------ Records shown

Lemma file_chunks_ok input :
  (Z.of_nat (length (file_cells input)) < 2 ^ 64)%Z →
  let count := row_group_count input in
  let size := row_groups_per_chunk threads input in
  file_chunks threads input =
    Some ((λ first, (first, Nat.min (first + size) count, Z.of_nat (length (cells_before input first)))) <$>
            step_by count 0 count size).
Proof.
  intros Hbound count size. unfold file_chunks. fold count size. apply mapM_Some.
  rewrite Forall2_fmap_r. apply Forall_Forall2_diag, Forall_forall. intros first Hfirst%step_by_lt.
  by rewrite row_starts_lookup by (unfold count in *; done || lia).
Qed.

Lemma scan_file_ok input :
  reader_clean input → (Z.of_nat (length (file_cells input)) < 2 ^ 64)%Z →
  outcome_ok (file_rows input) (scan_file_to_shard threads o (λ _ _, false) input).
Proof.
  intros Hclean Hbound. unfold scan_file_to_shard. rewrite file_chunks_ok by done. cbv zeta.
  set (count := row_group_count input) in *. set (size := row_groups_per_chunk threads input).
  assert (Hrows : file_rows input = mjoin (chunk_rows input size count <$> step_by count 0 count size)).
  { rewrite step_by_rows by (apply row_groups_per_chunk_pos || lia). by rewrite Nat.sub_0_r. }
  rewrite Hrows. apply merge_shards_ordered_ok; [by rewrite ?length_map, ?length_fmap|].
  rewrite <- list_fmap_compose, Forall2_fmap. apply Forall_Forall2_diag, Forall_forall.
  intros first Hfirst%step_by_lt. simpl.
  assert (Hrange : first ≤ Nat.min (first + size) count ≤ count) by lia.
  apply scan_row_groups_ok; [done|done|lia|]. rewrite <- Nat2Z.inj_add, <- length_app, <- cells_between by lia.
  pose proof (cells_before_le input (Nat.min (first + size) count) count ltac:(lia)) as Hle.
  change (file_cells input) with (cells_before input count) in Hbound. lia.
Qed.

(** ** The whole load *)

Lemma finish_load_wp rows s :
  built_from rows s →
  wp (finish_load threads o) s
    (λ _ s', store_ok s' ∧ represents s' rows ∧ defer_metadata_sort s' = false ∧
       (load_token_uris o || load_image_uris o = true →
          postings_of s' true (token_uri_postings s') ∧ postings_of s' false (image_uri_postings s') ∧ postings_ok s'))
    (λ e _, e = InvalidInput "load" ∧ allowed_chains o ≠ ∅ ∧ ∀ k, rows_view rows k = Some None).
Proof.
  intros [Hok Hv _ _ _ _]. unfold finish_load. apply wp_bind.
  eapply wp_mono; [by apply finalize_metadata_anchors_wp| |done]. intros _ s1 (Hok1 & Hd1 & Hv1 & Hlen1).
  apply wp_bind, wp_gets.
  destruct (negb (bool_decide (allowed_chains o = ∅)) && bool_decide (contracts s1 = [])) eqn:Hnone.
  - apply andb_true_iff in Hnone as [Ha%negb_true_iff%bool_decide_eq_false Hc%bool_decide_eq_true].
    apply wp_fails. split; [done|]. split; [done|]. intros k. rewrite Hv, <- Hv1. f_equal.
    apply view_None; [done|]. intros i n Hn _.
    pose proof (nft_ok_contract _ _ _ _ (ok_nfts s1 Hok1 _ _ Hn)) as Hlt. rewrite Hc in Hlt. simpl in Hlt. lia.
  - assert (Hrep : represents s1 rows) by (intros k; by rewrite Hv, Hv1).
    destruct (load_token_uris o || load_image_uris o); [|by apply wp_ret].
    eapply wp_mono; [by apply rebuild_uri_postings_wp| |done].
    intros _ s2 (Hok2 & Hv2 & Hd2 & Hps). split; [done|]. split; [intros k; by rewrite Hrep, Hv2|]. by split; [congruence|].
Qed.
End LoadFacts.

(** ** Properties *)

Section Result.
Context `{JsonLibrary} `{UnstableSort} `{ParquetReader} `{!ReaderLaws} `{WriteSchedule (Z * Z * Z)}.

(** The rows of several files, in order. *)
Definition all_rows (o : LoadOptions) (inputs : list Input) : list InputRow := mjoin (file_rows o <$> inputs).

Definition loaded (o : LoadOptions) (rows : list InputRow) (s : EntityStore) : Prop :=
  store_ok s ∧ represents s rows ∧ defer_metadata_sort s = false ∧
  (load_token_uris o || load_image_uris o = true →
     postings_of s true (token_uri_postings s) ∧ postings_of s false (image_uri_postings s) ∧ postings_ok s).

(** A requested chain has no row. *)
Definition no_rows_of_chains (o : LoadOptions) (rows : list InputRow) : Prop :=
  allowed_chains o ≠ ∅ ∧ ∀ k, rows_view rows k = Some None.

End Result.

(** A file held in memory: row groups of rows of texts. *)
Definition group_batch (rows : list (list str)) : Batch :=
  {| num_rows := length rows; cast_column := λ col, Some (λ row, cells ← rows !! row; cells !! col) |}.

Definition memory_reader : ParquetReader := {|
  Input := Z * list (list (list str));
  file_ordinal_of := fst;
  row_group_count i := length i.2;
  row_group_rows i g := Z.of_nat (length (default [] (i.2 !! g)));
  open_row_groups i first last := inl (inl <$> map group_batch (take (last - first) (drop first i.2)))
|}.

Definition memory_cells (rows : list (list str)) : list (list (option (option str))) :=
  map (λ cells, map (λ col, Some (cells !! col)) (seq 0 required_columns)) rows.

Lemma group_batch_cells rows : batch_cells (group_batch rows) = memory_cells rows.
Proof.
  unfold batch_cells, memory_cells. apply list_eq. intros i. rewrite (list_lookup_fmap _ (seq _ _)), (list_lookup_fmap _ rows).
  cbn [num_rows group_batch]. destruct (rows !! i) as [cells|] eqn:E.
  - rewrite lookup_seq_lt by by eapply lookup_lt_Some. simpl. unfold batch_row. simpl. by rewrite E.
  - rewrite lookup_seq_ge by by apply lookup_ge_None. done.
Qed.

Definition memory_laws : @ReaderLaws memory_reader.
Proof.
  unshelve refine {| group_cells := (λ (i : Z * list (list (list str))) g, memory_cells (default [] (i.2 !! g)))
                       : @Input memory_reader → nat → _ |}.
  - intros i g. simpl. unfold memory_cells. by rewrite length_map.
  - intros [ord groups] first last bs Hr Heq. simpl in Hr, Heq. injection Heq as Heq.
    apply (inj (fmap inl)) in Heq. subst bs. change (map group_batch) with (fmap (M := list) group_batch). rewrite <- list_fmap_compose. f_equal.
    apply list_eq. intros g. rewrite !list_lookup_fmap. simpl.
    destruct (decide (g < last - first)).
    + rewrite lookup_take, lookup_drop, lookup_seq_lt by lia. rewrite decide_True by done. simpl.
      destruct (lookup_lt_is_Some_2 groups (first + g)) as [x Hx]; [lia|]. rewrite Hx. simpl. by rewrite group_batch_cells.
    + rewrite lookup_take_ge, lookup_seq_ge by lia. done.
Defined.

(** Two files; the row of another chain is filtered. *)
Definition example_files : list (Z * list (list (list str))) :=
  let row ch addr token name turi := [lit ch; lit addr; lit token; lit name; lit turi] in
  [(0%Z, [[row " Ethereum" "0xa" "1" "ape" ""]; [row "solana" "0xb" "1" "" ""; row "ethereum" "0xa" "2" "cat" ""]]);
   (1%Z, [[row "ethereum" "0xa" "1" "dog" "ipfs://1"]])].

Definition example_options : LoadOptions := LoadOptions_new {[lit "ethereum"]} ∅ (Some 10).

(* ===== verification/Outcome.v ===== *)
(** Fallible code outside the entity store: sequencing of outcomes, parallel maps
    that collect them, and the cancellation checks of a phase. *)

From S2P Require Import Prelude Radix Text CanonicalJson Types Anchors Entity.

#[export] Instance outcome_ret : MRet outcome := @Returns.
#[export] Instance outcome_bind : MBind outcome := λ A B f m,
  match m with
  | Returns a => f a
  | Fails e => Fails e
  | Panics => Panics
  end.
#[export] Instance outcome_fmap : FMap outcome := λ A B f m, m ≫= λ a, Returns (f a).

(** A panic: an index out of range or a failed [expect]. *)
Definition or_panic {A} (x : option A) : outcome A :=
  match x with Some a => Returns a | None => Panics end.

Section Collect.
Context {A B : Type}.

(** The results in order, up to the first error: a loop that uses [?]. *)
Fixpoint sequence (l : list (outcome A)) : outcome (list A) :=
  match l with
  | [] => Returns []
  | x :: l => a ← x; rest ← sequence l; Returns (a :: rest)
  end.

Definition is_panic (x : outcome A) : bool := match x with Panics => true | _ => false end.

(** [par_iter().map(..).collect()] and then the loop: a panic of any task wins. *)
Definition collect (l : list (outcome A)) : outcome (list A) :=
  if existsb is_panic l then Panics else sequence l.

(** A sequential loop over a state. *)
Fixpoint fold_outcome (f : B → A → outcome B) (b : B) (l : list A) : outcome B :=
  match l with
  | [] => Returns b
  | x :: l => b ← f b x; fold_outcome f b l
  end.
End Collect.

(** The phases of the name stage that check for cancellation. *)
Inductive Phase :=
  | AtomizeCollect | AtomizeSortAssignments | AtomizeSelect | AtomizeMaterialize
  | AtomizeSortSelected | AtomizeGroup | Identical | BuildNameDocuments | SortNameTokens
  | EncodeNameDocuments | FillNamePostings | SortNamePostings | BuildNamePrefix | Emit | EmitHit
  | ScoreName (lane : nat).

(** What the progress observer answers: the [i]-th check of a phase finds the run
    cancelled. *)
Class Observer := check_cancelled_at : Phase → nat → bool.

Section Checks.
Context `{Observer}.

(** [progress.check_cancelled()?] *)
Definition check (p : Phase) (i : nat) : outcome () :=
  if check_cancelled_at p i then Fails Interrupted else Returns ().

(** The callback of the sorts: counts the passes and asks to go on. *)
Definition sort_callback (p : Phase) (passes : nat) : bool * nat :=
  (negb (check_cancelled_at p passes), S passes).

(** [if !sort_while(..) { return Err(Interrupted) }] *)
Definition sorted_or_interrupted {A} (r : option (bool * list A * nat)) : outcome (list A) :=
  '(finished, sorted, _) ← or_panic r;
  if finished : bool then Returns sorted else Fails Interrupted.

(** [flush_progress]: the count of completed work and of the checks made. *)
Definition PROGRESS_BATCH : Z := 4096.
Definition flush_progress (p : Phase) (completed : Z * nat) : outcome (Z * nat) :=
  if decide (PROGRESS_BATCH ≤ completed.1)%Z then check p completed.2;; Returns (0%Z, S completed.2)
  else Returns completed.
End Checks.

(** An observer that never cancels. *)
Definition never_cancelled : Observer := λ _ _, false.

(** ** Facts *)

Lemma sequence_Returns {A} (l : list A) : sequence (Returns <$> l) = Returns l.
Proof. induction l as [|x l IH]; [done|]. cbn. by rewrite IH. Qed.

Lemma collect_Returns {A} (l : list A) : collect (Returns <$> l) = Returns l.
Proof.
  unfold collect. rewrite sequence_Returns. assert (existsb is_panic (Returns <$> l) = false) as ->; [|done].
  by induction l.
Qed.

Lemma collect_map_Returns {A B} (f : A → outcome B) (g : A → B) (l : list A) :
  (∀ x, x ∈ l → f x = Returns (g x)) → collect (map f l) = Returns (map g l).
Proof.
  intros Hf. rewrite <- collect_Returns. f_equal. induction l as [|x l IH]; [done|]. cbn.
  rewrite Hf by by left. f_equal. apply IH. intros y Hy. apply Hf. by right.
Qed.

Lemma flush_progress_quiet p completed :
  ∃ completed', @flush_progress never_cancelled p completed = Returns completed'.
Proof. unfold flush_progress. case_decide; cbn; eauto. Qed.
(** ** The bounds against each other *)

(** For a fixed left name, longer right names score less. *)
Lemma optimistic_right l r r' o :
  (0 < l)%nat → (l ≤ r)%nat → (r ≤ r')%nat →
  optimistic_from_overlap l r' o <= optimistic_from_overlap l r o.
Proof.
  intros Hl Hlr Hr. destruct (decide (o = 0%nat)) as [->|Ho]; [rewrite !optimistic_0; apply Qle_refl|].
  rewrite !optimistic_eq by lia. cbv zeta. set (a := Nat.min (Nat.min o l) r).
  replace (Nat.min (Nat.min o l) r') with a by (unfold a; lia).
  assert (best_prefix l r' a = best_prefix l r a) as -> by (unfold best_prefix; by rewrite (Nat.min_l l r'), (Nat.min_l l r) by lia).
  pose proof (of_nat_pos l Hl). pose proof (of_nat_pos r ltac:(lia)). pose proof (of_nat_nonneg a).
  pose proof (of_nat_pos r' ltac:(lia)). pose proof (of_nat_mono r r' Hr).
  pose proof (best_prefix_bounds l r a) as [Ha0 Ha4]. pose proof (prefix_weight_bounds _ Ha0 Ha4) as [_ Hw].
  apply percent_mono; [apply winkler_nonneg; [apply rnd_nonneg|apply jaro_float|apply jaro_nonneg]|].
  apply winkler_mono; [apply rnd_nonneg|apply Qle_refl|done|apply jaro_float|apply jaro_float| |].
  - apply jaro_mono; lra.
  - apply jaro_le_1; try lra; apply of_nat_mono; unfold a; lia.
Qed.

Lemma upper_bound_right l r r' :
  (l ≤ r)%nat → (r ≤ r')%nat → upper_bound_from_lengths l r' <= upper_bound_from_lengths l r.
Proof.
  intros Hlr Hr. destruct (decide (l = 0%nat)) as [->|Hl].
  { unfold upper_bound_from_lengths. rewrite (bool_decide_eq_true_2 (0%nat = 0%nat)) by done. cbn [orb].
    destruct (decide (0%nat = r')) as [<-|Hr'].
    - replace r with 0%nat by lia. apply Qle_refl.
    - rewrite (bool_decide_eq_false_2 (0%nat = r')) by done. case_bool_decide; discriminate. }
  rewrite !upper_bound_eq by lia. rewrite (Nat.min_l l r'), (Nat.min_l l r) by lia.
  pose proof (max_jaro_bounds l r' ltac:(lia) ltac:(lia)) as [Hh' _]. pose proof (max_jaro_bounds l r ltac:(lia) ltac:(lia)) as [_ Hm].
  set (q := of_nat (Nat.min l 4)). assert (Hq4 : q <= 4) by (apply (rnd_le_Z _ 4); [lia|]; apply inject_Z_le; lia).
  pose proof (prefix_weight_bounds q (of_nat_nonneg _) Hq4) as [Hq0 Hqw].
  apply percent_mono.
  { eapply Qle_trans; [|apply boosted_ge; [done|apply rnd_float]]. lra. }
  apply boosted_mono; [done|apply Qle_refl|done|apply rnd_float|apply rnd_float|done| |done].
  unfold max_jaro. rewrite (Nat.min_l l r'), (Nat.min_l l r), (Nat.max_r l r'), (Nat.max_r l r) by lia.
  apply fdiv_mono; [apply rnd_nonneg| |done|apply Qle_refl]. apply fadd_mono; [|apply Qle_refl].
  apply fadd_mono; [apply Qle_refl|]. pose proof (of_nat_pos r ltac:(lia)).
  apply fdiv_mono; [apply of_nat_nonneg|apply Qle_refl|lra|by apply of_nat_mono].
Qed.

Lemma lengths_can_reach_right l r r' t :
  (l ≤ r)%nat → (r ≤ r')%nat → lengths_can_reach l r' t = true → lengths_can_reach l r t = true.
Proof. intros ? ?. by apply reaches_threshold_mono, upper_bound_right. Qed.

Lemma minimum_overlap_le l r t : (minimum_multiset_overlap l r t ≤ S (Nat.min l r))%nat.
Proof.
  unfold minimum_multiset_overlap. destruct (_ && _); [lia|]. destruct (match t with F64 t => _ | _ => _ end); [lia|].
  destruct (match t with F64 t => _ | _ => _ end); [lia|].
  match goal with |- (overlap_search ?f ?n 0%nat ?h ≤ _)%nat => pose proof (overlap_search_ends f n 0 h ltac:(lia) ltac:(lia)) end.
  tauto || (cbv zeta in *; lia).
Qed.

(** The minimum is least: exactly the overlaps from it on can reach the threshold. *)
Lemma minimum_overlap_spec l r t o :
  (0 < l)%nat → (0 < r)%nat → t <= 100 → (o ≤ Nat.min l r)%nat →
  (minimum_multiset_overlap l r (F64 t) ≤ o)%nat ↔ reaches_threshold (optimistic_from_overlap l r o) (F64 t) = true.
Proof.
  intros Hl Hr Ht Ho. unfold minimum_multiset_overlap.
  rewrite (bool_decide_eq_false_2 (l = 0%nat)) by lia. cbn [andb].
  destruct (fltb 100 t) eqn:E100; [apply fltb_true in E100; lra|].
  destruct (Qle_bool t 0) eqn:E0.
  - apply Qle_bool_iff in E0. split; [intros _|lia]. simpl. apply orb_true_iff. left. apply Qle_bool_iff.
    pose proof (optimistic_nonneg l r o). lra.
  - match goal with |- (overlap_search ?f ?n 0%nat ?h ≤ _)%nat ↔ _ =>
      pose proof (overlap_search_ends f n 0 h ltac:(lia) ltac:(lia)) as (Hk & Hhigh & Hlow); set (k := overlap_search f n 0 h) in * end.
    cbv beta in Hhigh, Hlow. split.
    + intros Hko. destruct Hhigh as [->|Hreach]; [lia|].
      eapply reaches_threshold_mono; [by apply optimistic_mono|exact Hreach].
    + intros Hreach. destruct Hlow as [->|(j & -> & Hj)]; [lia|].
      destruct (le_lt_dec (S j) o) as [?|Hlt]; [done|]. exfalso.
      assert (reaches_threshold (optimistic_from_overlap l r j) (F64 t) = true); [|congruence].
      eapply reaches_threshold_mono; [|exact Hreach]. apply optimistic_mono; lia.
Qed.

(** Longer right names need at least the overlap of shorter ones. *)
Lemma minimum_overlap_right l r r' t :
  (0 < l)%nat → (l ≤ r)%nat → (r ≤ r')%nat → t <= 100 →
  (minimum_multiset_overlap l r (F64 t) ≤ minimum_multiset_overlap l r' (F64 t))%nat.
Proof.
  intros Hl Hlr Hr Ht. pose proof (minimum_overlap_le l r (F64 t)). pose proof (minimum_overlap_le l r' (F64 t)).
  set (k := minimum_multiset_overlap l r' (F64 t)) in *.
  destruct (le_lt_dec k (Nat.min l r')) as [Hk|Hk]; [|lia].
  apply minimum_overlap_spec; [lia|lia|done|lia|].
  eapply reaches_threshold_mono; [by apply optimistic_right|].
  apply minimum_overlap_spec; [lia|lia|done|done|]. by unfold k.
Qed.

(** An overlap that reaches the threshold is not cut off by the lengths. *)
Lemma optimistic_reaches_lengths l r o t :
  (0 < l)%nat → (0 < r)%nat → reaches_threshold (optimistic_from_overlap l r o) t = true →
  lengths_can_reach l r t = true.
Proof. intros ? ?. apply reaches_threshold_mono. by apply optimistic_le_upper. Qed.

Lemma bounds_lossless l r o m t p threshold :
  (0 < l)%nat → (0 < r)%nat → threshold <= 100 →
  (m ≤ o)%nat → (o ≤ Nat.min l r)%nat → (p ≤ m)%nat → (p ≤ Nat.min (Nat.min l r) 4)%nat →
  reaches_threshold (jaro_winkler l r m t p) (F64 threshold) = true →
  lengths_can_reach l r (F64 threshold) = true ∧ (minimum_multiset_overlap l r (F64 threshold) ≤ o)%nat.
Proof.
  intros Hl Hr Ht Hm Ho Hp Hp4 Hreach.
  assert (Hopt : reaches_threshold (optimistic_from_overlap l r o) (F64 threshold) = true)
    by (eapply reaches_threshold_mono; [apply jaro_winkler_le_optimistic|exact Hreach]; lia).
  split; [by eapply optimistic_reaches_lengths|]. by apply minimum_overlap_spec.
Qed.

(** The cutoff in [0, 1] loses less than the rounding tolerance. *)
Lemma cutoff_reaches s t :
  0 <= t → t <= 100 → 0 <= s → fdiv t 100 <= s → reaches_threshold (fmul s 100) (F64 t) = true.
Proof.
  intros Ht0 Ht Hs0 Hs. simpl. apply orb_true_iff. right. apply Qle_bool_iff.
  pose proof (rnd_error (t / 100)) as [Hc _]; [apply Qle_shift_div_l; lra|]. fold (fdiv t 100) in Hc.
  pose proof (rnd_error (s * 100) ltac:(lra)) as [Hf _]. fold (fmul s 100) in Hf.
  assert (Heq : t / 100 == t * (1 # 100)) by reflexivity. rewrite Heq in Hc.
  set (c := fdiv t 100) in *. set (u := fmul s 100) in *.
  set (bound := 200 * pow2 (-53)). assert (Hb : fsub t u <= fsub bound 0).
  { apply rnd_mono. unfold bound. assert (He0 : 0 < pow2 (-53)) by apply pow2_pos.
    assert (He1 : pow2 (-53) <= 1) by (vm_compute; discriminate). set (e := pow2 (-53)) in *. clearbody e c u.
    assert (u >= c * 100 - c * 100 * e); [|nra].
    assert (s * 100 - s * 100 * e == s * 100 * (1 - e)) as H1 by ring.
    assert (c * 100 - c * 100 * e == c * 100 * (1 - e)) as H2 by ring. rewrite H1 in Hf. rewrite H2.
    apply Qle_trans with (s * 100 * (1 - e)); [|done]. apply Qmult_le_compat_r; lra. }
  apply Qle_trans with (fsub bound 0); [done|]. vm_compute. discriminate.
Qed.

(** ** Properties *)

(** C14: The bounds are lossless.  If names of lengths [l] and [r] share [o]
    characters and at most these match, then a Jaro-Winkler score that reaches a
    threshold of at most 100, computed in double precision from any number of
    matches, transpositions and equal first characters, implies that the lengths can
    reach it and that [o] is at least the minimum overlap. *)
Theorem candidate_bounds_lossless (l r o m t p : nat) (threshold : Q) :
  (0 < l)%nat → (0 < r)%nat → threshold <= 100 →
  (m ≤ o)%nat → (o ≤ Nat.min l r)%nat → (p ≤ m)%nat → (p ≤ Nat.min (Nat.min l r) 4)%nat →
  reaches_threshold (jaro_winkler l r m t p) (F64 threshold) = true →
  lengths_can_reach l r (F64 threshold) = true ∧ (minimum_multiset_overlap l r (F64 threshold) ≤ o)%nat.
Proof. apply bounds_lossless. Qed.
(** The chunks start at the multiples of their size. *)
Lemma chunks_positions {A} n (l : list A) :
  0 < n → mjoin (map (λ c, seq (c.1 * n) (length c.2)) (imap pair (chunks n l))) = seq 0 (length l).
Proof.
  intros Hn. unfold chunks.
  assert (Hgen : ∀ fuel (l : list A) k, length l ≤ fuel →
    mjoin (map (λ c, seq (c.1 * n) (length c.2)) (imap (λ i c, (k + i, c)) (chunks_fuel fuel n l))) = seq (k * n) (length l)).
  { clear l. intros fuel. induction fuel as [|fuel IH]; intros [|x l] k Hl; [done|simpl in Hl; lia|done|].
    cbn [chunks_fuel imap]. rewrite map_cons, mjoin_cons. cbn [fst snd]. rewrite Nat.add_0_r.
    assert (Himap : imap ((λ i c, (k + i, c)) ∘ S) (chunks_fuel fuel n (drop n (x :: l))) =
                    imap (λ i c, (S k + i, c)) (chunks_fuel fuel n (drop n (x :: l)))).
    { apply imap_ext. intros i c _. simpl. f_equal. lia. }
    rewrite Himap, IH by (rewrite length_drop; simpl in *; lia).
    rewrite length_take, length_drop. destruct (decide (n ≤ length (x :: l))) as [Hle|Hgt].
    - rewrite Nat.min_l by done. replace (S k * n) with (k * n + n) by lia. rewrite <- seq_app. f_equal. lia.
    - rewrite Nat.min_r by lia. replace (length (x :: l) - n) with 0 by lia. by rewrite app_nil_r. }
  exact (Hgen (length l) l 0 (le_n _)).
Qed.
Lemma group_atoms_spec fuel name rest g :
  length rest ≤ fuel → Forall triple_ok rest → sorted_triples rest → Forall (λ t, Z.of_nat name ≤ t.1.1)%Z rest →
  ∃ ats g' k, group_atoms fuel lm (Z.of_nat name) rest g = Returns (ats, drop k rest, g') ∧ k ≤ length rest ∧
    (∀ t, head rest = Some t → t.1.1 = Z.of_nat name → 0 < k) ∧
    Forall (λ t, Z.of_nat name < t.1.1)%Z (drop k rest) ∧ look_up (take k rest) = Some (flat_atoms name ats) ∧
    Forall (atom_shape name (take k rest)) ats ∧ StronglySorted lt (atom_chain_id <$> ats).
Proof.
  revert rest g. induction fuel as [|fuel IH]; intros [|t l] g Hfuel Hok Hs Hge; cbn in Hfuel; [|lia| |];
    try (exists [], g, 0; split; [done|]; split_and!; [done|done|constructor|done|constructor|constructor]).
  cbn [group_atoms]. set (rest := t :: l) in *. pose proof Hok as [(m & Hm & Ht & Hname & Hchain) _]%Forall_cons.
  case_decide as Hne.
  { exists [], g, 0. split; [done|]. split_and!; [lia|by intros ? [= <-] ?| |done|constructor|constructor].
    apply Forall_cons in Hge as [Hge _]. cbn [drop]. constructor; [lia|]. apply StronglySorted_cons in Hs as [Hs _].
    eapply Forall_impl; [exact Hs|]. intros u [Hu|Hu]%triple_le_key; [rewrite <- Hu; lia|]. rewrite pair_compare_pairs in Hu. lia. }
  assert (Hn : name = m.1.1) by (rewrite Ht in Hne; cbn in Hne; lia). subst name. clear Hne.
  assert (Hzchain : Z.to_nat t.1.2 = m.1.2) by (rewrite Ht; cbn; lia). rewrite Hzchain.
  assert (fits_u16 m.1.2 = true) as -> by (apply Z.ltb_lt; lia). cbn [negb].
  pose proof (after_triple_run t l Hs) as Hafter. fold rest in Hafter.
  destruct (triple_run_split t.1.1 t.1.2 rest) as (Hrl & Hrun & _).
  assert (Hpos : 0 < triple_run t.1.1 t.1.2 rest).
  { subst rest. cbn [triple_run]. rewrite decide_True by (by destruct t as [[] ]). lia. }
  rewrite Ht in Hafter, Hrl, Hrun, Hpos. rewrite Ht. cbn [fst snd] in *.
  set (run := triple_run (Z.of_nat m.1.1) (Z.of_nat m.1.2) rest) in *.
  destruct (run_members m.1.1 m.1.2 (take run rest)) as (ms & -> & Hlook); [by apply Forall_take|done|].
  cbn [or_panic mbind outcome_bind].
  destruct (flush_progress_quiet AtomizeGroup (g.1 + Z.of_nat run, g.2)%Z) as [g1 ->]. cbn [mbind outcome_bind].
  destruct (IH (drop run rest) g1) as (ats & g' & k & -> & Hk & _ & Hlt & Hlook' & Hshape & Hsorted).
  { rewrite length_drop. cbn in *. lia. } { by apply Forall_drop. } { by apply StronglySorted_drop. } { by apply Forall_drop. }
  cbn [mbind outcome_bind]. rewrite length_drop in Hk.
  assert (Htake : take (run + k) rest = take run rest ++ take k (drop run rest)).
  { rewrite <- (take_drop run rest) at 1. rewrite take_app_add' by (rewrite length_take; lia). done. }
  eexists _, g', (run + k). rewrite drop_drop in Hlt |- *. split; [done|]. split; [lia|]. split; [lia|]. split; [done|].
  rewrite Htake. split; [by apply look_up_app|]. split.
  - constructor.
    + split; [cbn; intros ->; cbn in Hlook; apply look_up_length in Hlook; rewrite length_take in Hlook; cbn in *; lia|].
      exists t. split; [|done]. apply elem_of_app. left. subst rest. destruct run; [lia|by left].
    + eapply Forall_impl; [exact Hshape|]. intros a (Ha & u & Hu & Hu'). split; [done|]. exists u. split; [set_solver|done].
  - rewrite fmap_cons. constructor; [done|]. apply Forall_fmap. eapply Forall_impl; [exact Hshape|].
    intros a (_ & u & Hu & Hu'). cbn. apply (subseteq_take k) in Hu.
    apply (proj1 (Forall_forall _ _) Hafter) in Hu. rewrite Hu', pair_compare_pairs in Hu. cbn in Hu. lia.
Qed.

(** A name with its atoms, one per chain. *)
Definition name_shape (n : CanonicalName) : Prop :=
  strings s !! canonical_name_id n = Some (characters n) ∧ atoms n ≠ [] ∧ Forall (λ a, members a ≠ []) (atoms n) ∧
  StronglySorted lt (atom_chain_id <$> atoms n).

------------

◆ **Task statement**: Search the data for "Hfirst". Copy every matching line.

◆ **Task answer**:
  rewrite Forall2_fmap_r. apply Forall_Forall2_diag, Forall_forall. intros first Hfirst%step_by_lt.
  intros first Hfirst%step_by_lt. simpl.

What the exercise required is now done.